[Material to process]
(** The whole result in learned mode, on a sequence and on a step. *)
Lemma call_learned_3d_data self inputs time kw table P B L C dx :
  _timing self = Some Emb ->
  _position_emb_table self = Some table -> shape table = [P; C] ->
  default (PyStr "embedding") (kw !! "mode"%string) = PyStr "embedding" ->
  embedding_call (_embedding_layer self) inputs kw
  = Ok (Tensor [B; L; C] dx) ->
  _embedding_dim self = Z.of_nat C ->
  L <= P ->
  call self inputs time kw
  = Ok (Tensor [B; L; C]
          (tabulate (B * (L * C))
             (fun i => fadd (nth i dx NaN) (elt table (i mod (L * C)))))).
Proof.
  intros Ht Htb Hs Hm He Hd HL.
  rewrite (@call_learned_unfold self inputs time kw _ table Ht Htb Hm He);
    rewrite ?Hd, ?Nat2Z.id; try (reflexivity || lia).
  unfold ndims. cbn [shape length Nat.eqb].
  change (index [B; L; C] 1) with (Ok (A := nat) L). cbn [bind].
  rewrite (@tf_gather_range table P C L Hs HL). cbn [bind].
  rewrite tf_add_batch by reflexivity.
  f_equal. f_equal. apply tabulate_ext. intros i Hi. f_equal.
  unfold elt, tf_expand_dims. cbn [data].
  apply nth_tabulate. apply Nat.mod_upper_bound. destruct (L * C); lia.
Qed.

Lemma call_learned_2d_data self inputs t kw table P B C dx :
  _timing self = Some Emb ->
  _position_emb_table self = Some table -> shape table = [P; C] ->
  default (PyStr "embedding") (kw !! "mode"%string) = PyStr "embedding" ->
  embedding_call (_embedding_layer self) inputs kw = Ok (Tensor [B; C] dx) ->
  _embedding_dim self = Z.of_nat C ->
  (0 <= t < Z.of_nat P)%Z ->
  call self inputs (Some t) kw
  = Ok (Tensor [B; C]
          (tabulate (B * C)
             (fun i => fadd (nth i dx NaN)
                         (elt table (Z.to_nat t * C + i mod C))))).
Proof.
  intros Ht Htb Hs Hm He Hd Hrange.
  rewrite (@call_learned_unfold self inputs (Some t) kw _ table
             Ht Htb Hm He);
    rewrite ?Hd, ?Nat2Z.id; try (reflexivity || lia).
  unfold ndims. cbn [shape length Nat.eqb].
  rewrite (@tf_gather_row_ok table P C t Hs Hrange). cbn [bind].
  rewrite tf_add_row by reflexivity.
  f_equal. f_equal. apply tabulate_ext. intros i Hi. f_equal.
  unfold elt, tf_expand_dims. cbn [data].
  apply nth_tabulate. apply Nat.mod_upper_bound. destruct C; lia.
Qed.

(** X1: in sinusoids mode a sequence is scaled by the square root of
    the embedding dimension, then receives the signal of each position. *)
Theorem call_sinusoids_sequence self inputs time kw emb B L C :
  _timing self = Some Sinusoids ->
  default (PyStr "embedding") (kw !! "mode"%string) = PyStr "embedding" ->
  embedding_call (_embedding_layer self) inputs kw = Ok emb ->
  shape emb = [B; L; C] ->
  _embedding_dim self = Z.of_nat C ->
  exists out,
    call self inputs time kw = Ok out
    /\ shape out = [B; L; C]
    /\ forall b l c, b < B -> l < L -> c < C ->
         tget out [b; l; c]
         = fadd (fmul (tget emb [b; l; c]) (Fin (sqrt (INR C))))
             (signal_at 1 10000 C (Fin (INR l)) c).
Proof.
  intros Ht Hm He Hs Hd. destruct emb as [sx dx]. cbn in Hs. subst sx.
  rewrite (@call_sinusoids_3d_data self inputs time kw B L C dx)
    by assumption.
  eexists. split; [reflexivity|]. split; [reflexivity|].
  intros b l c Hb Hl Hc.
  rewrite tget3_tabulate by assumption.
  rewrite (@tget3 _ B L C) by reflexivity. unfold elt. cbn [data].
  rewrite mod_batch by nia.
  now rewrite div_row, mod_row by assumption.
Qed.

(** X2: in learned mode a sequence no longer than the table receives
    row [l] of the table at position [l]. *)
Theorem call_learned_sequence self inputs time kw emb table P B L C :
  _timing self = Some Emb ->
  _position_emb_table self = Some table -> shape table = [P; C] ->
  default (PyStr "embedding") (kw !! "mode"%string) = PyStr "embedding" ->
  embedding_call (_embedding_layer self) inputs kw = Ok emb ->
  shape emb = [B; L; C] ->
  _embedding_dim self = Z.of_nat C ->
  L <= P ->
  exists out,
    call self inputs time kw = Ok out
    /\ shape out = [B; L; C]
    /\ forall b l c, b < B -> l < L -> c < C ->
         tget out [b; l; c]
         = fadd (tget emb [b; l; c]) (tget table [l; c]).
Proof.
  intros Ht Htb Hst Hm He Hs Hd HL.
  destruct emb as [sx dx]. cbn in Hs. subst sx.
  rewrite (@call_learned_3d_data self inputs time kw table P B L C dx)
    by assumption.
  eexists. split; [reflexivity|]. split; [reflexivity|].
  intros b l c Hb Hl Hc.
  rewrite tget3_tabulate by assumption.
  rewrite (@tget3 _ B L C) by reflexivity.
  rewrite (@tget2 _ P C) by assumption. unfold elt. cbn [data].
  now rewrite mod_batch by nia.
Qed.

(** X3: in learned mode a single step at a time inside the table
    receives the row of the table at that time. *)
Theorem call_learned_step self inputs t kw emb table P B C :
  _timing self = Some Emb ->
  _position_emb_table self = Some table -> shape table = [P; C] ->
  default (PyStr "embedding") (kw !! "mode"%string) = PyStr "embedding" ->
  embedding_call (_embedding_layer self) inputs kw = Ok emb ->
  shape emb = [B; C] ->
  _embedding_dim self = Z.of_nat C ->
  (0 <= t < Z.of_nat P)%Z ->
  exists out,
    call self inputs (Some t) kw = Ok out
    /\ shape out = [B; C]
    /\ forall b c, b < B -> c < C ->
         tget out [b; c]
         = fadd (tget emb [b; c]) (tget table [Z.to_nat t; c]).
Proof.
  intros Ht Htb Hst Hm He Hs Hd Hrange.
  destruct emb as [sx dx]. cbn in Hs. subst sx.
  rewrite (@call_learned_2d_data self inputs t kw table P B C dx)
    by assumption.
  eexists. split; [reflexivity|]. split; [reflexivity|].
  intros b c Hb Hc.
  rewrite tget2_tabulate by assumption.
  rewrite (@tget2 _ B C) by reflexivity.
  rewrite (@tget2 _ P C) by assumption. unfold elt. cbn [data].
  now rewrite mod_batch by assumption.
Qed.

(** X4: decoding one step at time [t] adds the position that the full
    sequence receives at position [t]: when the step's embedding is
    the sequence's embedding at [t], the step's result is the
    sequence's result at [t], in sinusoids and in learned mode. *)
Theorem call_step_matches_sequence
  self seq_inputs step_inputs kw emb3 emb2 B L C t :
  _timing self = Some Sinusoids
  \/ (_timing self = Some Emb
      /\ exists table P, _position_emb_table self = Some table
                         /\ shape table = [P; C] /\ L <= P) ->
  default (PyStr "embedding") (kw !! "mode"%string) = PyStr "embedding" ->
  embedding_call (_embedding_layer self) seq_inputs kw = Ok emb3 ->
  shape emb3 = [B; L; C] ->
  embedding_call (_embedding_layer self) step_inputs kw = Ok emb2 ->
  shape emb2 = [B; C] ->
  _embedding_dim self = Z.of_nat C ->
  t < L ->
  (forall b c, b < B -> c < C -> tget emb2 [b; c] = tget emb3 [b; t; c]) ->
  exists out3 out2,
    call self seq_inputs None kw = Ok out3
    /\ call self step_inputs (Some (Z.of_nat t)) kw = Ok out2
    /\ forall b c, b < B -> c < C -> tget out2 [b; c] = tget out3 [b; t; c].
Proof.
  intros Hmode Hm He3 Hs3 He2 Hs2 Hd Ht Hsame.
  destruct emb3 as [s3 d3]. cbn in Hs3. subst s3.
  destruct emb2 as [s2 d2]. cbn in Hs2. subst s2.
  assert (Hsame' : forall b c, b < B -> c < C ->
            nth (b * C + c) d2 NaN = nth (b * (L * C) + (t * C + c)) d3 NaN).
  { intros b c Hb Hc. specialize (Hsame b c Hb Hc).
    rewrite (@tget2 _ B C), (@tget3 _ B L C) in Hsame by reflexivity.
    exact Hsame. }
  destruct Hmode as [Hsin | (Hemb & table & P & Htb & Hst & HL)].
  - rewrite (@call_sinusoids_3d_data self seq_inputs None kw B L C d3)
      by assumption.
    rewrite (@call_sinusoids_2d_data self step_inputs (Z.of_nat t) kw
               B C d2) by assumption.
    eexists. eexists. split; [reflexivity|]. split; [reflexivity|].
    intros b c Hb Hc.
    rewrite tget2_tabulate, tget3_tabulate by assumption.
    rewrite Hsame' by assumption.
    rewrite !mod_batch by nia. rewrite <- INR_IZR_INZ.
    now rewrite div_row by assumption.
  - rewrite (@call_learned_3d_data self seq_inputs None kw table P B L C d3)
      by assumption.
    rewrite (@call_learned_2d_data self step_inputs (Z.of_nat t) kw table
               P B C d2) by (assumption || lia).
    eexists. eexists. split; [reflexivity|]. split; [reflexivity|].
    intros b c Hb Hc.
    rewrite tget2_tabulate, tget3_tabulate by assumption.
    rewrite Hsame' by assumption.
    rewrite !mod_batch by nia. now rewrite Nat2Z.id.
Qed.

(** X5: a call whose embedding does not end in the embedding dimension
    fails its assertion: the positional dimension must equal the token
    embedding's. *)
Theorem call_dimension_mismatch self inputs time kw emb dims d :
  _timing self <> None ->
  default (PyStr "embedding") (kw !! "mode"%string) = PyStr "embedding" ->
  embedding_call (_embedding_layer self) inputs kw = Ok emb ->
  shape emb = dims ++ [d] ->
  Z.of_nat d <> _embedding_dim self ->
  call self inputs time kw = Raise AssertionError.
Proof.
  intros Ht Hm He Hs Hd. unfold call. rewrite He, Hm. cbn -[index].
  destruct (_timing self); [|congruence]. cbn -[index].
  rewrite Hs, index_last. cbn [bind].
  replace (_ =? _)%Z with false by (symmetry; apply Z.eqb_neq; exact Hd).
  reflexivity.
Qed.

(** X6: with a timing, in embedding mode, an embedding of a rank other
    than 2 and 3 makes the call raise. *)
Theorem call_rank_error self inputs time kw emb :
  _timing self <> None ->
  default (PyStr "embedding") (kw !! "mode"%string) = PyStr "embedding" ->
  embedding_call (_embedding_layer self) inputs kw = Ok emb ->
  ndims emb <> 2 -> ndims emb <> 3 ->
  raises (call self inputs time kw).
Proof.
  intros Ht Hm He H2 H3. unfold call. rewrite He, Hm. cbn -[index].
  destruct (_timing self) as [tm|]; [|congruence]. cbn -[index].
  destruct (index (shape emb) (-1)) as [d|e]; [|now exists e].
  cbn [bind].
  destruct (assert _) as [u|e]; [|now exists e]. cbn [bind].
  apply Nat.eqb_neq in H2, H3. rewrite H2, H3. cbn [andb].
  apply Nat.eqb_neq in H2, H3.
  destruct tm.
  - apply add_sinusoids_rank_error; unfold ndims, tf_scale, tf_map;
      assumption.
  - now exists ValueError.
Qed.

(** X7: construction accepts the timing [None] and the timing strings
    ["sinusoids"] and ["emb"], and fails its assertion on every other
    string. *)
Theorem init_timing (name : string) layer max_positions initializer :
  (exists self : t Inputs,
     init PyNone layer max_positions initializer = Ok self
     /\ _timing self = None)
  /\ (((name = "sinusoids" \/ name = "emb")%string
       /\ exists self : t Inputs,
            init (PyStr name) layer max_positions initializer = Ok self
            /\ _timing self <> None)
      \/ (name <> "sinusoids"%string /\ name <> "emb"%string
          /\ init (PyStr name) layer max_positions initializer
             = Raise (A := t Inputs) AssertionError)).
Proof.
  split; [eexists; split; reflexivity|].
  unfold init. cbn.
  destruct (String.eqb_spec name "sinusoids") as [->|H1].
  - left. split; [now left|]. eexists. split; [reflexivity|discriminate].
  - destruct (String.eqb_spec name "emb") as [->|H2].
    + left. split; [now right|]. eexists. split; [reflexivity|discriminate].
    + right. repeat split; assumption.
Qed.

End Facts.

Lemma call_sinusoids_sequence_witness :
  exists out,
    call (wrapper (Some Sinusoids)) x112 None ∅ = Ok out
    /\ shape out = [1; 1; 2]
    /\ forall b l c, b < 1 -> l < 1 -> c < 2 ->
         tget out [b; l; c]
         = fadd (fmul (tget x112 [b; l; c]) (Fin (sqrt (INR 2))))
             (signal_at 1 10000 2 (Fin (INR l)) c).
Proof.
  apply call_sinusoids_sequence; reflexivity.
Defined.

Lemma call_learned_sequence_witness :
  exists out,
    call (wrapper (Some Emb)) x112 None ∅ = Ok out
    /\ shape out = [1; 1; 2]
    /\ forall b l c, b < 1 -> l < 1 -> c < 2 ->
         tget out [b; l; c]
         = fadd (tget x112 [b; l; c])
             (tget (Tensor [512; 2] (tabulate 1024 (fun _ => Fin 1))) [l; c]).
Proof.
  eapply call_learned_sequence with (P := 512);
    try reflexivity. lia.
Defined.

Lemma call_learned_step_witness :
  exists out,
    call (wrapper (Some Emb)) x12 (Some 5%Z) ∅ = Ok out
    /\ shape out = [1; 2]
    /\ forall b c, b < 1 -> c < 2 ->
         tget out [b; c]
         = fadd (tget x12 [b; c])
             (tget (Tensor [512; 2] (tabulate 1024 (fun _ => Fin 1)))
                [Z.to_nat 5; c]).
Proof.
  eapply call_learned_step with (P := 512); try reflexivity. lia.
Defined.

Lemma call_step_matches_sequence_witness :
  exists out3 out2,
    call (wrapper (Some Emb)) x112 None ∅ = Ok out3
    /\ call (wrapper (Some Emb)) x12 (Some (Z.of_nat 0)) ∅ = Ok out2
    /\ forall b c, b < 1 -> c < 2 -> tget out2 [b; c] = tget out3 [b; 0; c].
Proof.
  eapply call_step_matches_sequence with (L := 1);
    try reflexivity; try lia.
  right. split; [reflexivity|].
  eexists. exists 512. split; [reflexivity|]. split; [reflexivity|lia].
Defined.

Lemma call_dimension_mismatch_witness :
  call (wrapper (Some Sinusoids)) x111 None ∅ = Raise AssertionError.
Proof.
  eapply call_dimension_mismatch with (dims := [1; 1]) (d := 1);
    try reflexivity; discriminate.
Defined.

Lemma call_rank_error_witness :
  raises (call (wrapper (Some Sinusoids)) (Tensor [2] [Fin 1; Fin 2])
            None ∅).
Proof.
  eapply call_rank_error; try reflexivity; discriminate.
Defined.

End PositionEmbeddingFacts.


(** ** [add_sinusoids_timing_signal]: the size of the signal *)

Module TimingSignalBounds.

Import PositionEmbeddingWrapper TimingSignal Examples TFFacts.
Import TimingSignalFacts PositionEmbeddingFacts.

Lemma signal_at_bounded lo hi C p c :
  C / 2 <> 1 ->
  exists s, (-1 <= s <= 1)%R /\ signal_at lo hi C (Fin p) c = Fin s.
Proof.
  intros HC. unfold signal_at.
  destruct (c <? C / 2).
  - destruct (@inv_timescale_finite lo hi C c HC) as (r & ->).
    cbn [fmul fsin]. eexists. split; [apply SIN_bound | reflexivity].
  - destruct (c <? C / 2 + C / 2).
    + destruct (@inv_timescale_finite lo hi C (c - C / 2) HC) as (r & ->).
      cbn [fmul fcos]. eexists. split; [apply COS_bound | reflexivity].
    + exists 0%R. split; [lra | reflexivity].
Qed.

[Work task]
Restate word for word the entries above from the line with "embedding_call (_embedding_layer self) step_inputs" through the line with "embedding's. *)", inclusive, leaving out everything else.

[Your response]
  embedding_call (_embedding_layer self) step_inputs kw = Ok emb2 ->
  shape emb2 = [B; C] ->
  _embedding_dim self = Z.of_nat C ->
  t < L ->
  (forall b c, b < B -> c < C -> tget emb2 [b; c] = tget emb3 [b; t; c]) ->
  exists out3 out2,
    call self seq_inputs None kw = Ok out3
    /\ call self step_inputs (Some (Z.of_nat t)) kw = Ok out2
    /\ forall b c, b < B -> c < C -> tget out2 [b; c] = tget out3 [b; t; c].
Proof.
  intros Hmode Hm He3 Hs3 He2 Hs2 Hd Ht Hsame.
  destruct emb3 as [s3 d3]. cbn in Hs3. subst s3.
  destruct emb2 as [s2 d2]. cbn in Hs2. subst s2.
  assert (Hsame' : forall b c, b < B -> c < C ->
            nth (b * C + c) d2 NaN = nth (b * (L * C) + (t * C + c)) d3 NaN).
  { intros b c Hb Hc. specialize (Hsame b c Hb Hc).
    rewrite (@tget2 _ B C), (@tget3 _ B L C) in Hsame by reflexivity.
    exact Hsame. }
  destruct Hmode as [Hsin | (Hemb & table & P & Htb & Hst & HL)].
  - rewrite (@call_sinusoids_3d_data self seq_inputs None kw B L C d3)
      by assumption.
    rewrite (@call_sinusoids_2d_data self step_inputs (Z.of_nat t) kw
               B C d2) by assumption.
    eexists. eexists. split; [reflexivity|]. split; [reflexivity|].
    intros b c Hb Hc.
    rewrite tget2_tabulate, tget3_tabulate by assumption.
    rewrite Hsame' by assumption.
    rewrite !mod_batch by nia. rewrite <- INR_IZR_INZ.
    now rewrite div_row by assumption.
  - rewrite (@call_learned_3d_data self seq_inputs None kw table P B L C d3)
      by assumption.
    rewrite (@call_learned_2d_data self step_inputs (Z.of_nat t) kw table
               P B C d2) by (assumption || lia).
    eexists. eexists. split; [reflexivity|]. split; [reflexivity|].
    intros b c Hb Hc.
    rewrite tget2_tabulate, tget3_tabulate by assumption.
    rewrite Hsame' by assumption.
    rewrite !mod_batch by nia. now rewrite Nat2Z.id.
Qed.

(** X5: a call whose embedding does not end in the embedding dimension
    fails its assertion: the positional dimension must equal the token
    embedding's. *)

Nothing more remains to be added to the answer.